(Stored items from a collection)
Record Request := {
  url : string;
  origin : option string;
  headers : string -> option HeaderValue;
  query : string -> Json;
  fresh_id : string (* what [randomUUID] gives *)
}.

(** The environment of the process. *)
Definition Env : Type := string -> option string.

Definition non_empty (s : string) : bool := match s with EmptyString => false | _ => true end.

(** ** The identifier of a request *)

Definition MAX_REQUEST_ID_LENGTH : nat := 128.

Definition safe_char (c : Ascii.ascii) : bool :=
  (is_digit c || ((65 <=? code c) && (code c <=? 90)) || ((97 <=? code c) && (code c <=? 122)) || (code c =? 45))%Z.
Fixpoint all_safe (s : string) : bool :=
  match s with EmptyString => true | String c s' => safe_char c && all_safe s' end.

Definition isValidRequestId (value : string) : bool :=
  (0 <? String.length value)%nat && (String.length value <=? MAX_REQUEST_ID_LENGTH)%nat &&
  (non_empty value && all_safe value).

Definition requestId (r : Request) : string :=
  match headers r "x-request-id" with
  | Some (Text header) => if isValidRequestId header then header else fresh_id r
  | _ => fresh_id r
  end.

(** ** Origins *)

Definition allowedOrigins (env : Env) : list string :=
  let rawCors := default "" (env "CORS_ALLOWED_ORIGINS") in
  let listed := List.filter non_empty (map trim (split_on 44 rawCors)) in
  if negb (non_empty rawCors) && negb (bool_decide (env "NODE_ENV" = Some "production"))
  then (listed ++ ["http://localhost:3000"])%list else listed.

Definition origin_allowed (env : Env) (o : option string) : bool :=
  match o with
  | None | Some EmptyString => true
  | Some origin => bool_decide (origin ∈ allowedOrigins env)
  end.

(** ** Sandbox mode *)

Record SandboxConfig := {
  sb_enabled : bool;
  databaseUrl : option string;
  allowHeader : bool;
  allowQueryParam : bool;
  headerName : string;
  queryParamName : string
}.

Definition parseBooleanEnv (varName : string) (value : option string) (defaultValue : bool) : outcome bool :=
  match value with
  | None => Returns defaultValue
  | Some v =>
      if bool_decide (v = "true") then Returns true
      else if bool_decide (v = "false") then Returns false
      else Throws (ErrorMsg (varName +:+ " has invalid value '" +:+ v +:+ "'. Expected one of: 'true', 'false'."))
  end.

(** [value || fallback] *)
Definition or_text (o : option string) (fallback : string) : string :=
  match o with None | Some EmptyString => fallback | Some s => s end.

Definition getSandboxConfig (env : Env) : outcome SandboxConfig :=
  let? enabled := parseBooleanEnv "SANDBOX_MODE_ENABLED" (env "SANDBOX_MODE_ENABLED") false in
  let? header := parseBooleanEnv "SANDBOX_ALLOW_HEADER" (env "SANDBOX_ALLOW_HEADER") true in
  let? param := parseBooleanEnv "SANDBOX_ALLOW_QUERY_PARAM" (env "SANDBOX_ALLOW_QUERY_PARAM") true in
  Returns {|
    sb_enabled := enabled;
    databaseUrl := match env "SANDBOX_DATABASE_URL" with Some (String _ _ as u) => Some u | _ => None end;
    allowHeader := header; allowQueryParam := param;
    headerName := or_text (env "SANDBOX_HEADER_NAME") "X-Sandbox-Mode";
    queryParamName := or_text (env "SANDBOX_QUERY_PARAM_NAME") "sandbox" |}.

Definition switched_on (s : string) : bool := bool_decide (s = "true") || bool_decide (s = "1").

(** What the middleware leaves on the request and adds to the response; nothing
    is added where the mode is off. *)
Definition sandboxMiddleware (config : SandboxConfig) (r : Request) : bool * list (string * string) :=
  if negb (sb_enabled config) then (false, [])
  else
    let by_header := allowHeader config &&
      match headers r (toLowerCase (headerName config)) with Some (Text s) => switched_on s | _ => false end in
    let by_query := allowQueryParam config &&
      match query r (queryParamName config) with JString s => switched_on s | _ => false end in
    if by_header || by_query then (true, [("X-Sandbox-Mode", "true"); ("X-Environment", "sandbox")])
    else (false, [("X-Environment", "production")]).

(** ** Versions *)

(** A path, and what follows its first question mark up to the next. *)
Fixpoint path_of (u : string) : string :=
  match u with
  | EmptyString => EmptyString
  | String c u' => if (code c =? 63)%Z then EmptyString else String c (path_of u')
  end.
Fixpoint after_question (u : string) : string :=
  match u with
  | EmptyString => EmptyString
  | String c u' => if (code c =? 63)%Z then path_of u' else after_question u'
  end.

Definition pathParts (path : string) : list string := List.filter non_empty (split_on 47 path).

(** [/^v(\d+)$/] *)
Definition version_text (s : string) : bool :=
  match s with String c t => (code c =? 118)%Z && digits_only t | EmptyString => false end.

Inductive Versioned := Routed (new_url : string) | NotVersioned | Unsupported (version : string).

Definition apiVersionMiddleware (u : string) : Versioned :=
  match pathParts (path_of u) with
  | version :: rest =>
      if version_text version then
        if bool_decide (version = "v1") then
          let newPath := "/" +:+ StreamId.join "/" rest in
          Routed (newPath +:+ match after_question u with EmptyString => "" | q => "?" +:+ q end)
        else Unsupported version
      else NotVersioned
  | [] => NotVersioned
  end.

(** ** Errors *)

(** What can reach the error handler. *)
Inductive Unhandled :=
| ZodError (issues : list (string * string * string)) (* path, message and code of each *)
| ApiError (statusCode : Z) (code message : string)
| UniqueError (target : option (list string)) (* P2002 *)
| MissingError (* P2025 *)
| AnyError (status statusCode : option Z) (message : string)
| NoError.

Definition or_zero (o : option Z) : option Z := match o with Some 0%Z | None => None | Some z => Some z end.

- Task goal
Repeat precisely the lines of the data starting at the one containing "(** ** Errors *)", last line included.

- Response to this task
(** ** Errors *)

(** What can reach the error handler. *)
Inductive Unhandled :=
| ZodError (issues : list (string * string * string)) (* path, message and code of each *)
| ApiError (statusCode : Z) (code message : string)
| UniqueError (target : option (list string)) (* P2002 *)
| MissingError (* P2025 *)
| AnyError (status statusCode : option Z) (message : string)
| NoError.

Definition or_zero (o : option Z) : option Z := match o with Some 0%Z | None => None | Some z => Some z end.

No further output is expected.